Welfare services for older persons are the ‘Cinderella’ service amongst the community care legislative provisions, since residential and nursing care have always been considered a reasonable option and necessarily provided for this client group. Yet assessment, care planning and commissioning guidance for this client group is now at the cutting edge of the government’s modernisation programme, with the promotion of independence at its core. The National Service Framework for Older Persons is being used as a model for rolling out Single Assessment, Information Sharing, and better strategic commissioning for the wider care community. Ageism (discrimination against people just because they are over 65, for instance) has been formally outlawed in the NHS and social care field.
Even though the current legal framework fails to provide a solid basis for all these good intentions, and practice rolls forwards without much concern about the underlying gaps between the rhetoric and actual legal rights – law and legislation are far from irrelevant to older persons’ causes. Far from it, – and somewhat sadly, one might think, because the results so far have not really done older persons any favours, in practice. We think that this is because the culture in social care is an anti-legalistic one, instead of one in which practitioners are trained to see that law can empower well-informed clients.
Section 21 of the National Assistance Act has been the single most important focus for test case litigation in social care over the last 10 years – and this litigation has established the following principles, which remain as binding law, whatever the rhetoric, until the legislation is changed.
Help the Aged ex p Sefton MBC established that a duty is triggered to provide appropriate residential care once the statutory test was met – which was whether care and attention were needed (according to criteria) and was it otherwise available? This case could have been used country-wide by practitioners and senior management, NHS Trusts and the government, let alone by clients and carers, to establish that it is unlawful to run a residential care waiting list by reference to sticking within the budget for the month or quarter. But its potential has not been used to the full, perhaps because the case did not involve a wait for actual service – the client was self-funding a current care placement, albeit from capital below the threshold.
Another example is the Lancashire County Council ex p Ingham decision, in which it was clearly established that an authority can take the cheaper of two adequate means for meeting need, in making its care planning decisions, even if that selection is not in accordance with the client’s choice. This case underlines that the emphasis on choice and user preference is simply an aspiration in guidance, and hence only one aspect of a lawful provision decision.
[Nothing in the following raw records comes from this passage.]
Lemma attempt_any r w :
  w_conn w = true -> Backoffs cfg <> [] -> 0 <= i_attempts r ->
  NoDup (i_id <$> introduction_requests (w_db w)) -> r ∈ introduction_requests (w_db w) ->
  pending_status (i_status r) = true ->
  exists ps r' k, ignore (processOne cfg r) w = (Ok tt, set_tick k (set_db (set_row r r' (w_db w)) (posted ps w))) /\
    attempt (w_db w) r ps r'.
Proof.
  intros Hc Hb Ha Hd Hr Hp. pose proof (set_row_same r w Hd Hr) as Hs.
  assert (forall k, set_tick k w = set_tick k (set_db (set_row r r (w_db w)) w)) as Hsame
    by (intros k; rewrite Hs; by destruct w).
  destruct (resolve_any (i_node r) w Hc) as (k0 & [E|(Hf & e & E)]).
  2: { exists [], r, k0. split; [|by apply att_none; left]. apply ends_ignore. rewrite <- Hsame. by eapply process_error. }
  destruct (target_of (i_node r) (w_db w)) as [t|] eqn:Et.
  2: { destruct (mark_row r w Hc Hd Hr ErrNotFound (IntroUndeliverable no_target (i_id r)) undeliverable_from (intro_undeliverable no_target) eq_refl
         ltac:(by destruct (i_status r)) k0) as (k & [Em|[Hf Em]]).
       - exists [], (intro_undeliverable no_target r), k. split; [|by apply att_nobody]. by eapply ends_ignore, process_none.
       - exists [], r, k. split; [|by apply att_none; left]. rewrite <- Hsame. by eapply ends_ignore, process_none. }
  destruct (url_ok (inbox_url t)) eqn:Eu.
  2: { exists [], r, k0. split; [|by apply att_none; right; exists t]. rewrite <- Hsame. by eapply ends_ignore, process_bad. }
  set (rq := delivery_request t (buildPayload r)). set (a := http_answer k0 rq).
  destruct (record_any r a (add_sent rq w) (S k0)) as (k & [[now Em]|[Hf Em]]); try done.
  - exists [rq], (attempt_update cfg r a now r), k. split; [|by apply att_made]. by eapply ends_ignore, process_post.
  - exists [rq], r, k. split; [|by apply att_lost]. change (posted [rq] w) with (add_sent rq w).
    replace (set_db _ (add_sent rq w)) with (add_sent rq w) by (rewrite Hs; by destruct w). by eapply ends_ignore, process_post.
Qed.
Instead of embracing the potential for arguing that before such a power arises, the alternatives must both (or all) be defensible as adequate to meet the assessed need, this case is relied on by some authorities to justify cost-capping actual delivered packages of social care, to the equivalent cost of residential provision. The options of 2.5 hours care a day albeit in one’s own home for someone who needs 24 hour care is the plainest example ever, to our minds, of a so-called ‘choice’ being presented to a vulnerable person, at a difficult stage, of an inadequate alternative, which is unlawful.
We can only conclude that legal reasoning and principle is not considered accessible enough to be put to use by those campaigning for change, which saddens us, (it would, since we are lawyers!) because we are convinced it can be a constructive and ethical basis for resolution of heavily competing pressures and priorities.
Since people will resort to litigation, eventually, and since the outcome of the cases constitutes the law for other people’s situations, (which cannot be said of government guidance) we should have thought that a change of culture is needed – or maybe a change in the law itself. If the case law results in uncomfortable truths for all stakeholders, the answer must surely be to change the legislation, not ignore the law, or bury it under guidance which sometimes ignores the underpinning of all social care provision by that very legislation.
By way of summary, services for older persons are provided under:
s21 National Assistance Act 1948 – residential settings for persons needing care and attention not otherwise available to them, by reason of age, or illness, amongst other things. A duty is triggered once the person is assessed as in need of care and attention not otherwise available.
schedule 8 National Health Service Act 1977 – home help and laundry for households where there is someone aged living there. Duties and discretions arise for those assessed to be in need.
s29 National Assistance Act and the Chronically Sick and Disabled Persons Act 1970 – general welfare services, and specific home-based care, but only if the person concerned is more than just ageing – because of the threshold test for disability not including mere age as a criterion for entitlement. Duties and discretions arise, depending on ordinary residence.
s45 Health Services and Public Health Act 1968 – a power to provide services for the promotion of the welfare of old people, including practical assistance in the home. Approvals and Guidance in a circular from the DHSS (19/71) specified that the power extends to provide meals, recreation, advice about other agencies, support, visiting and advisory services, including practical assistance in the home, which can include equipment for daily living.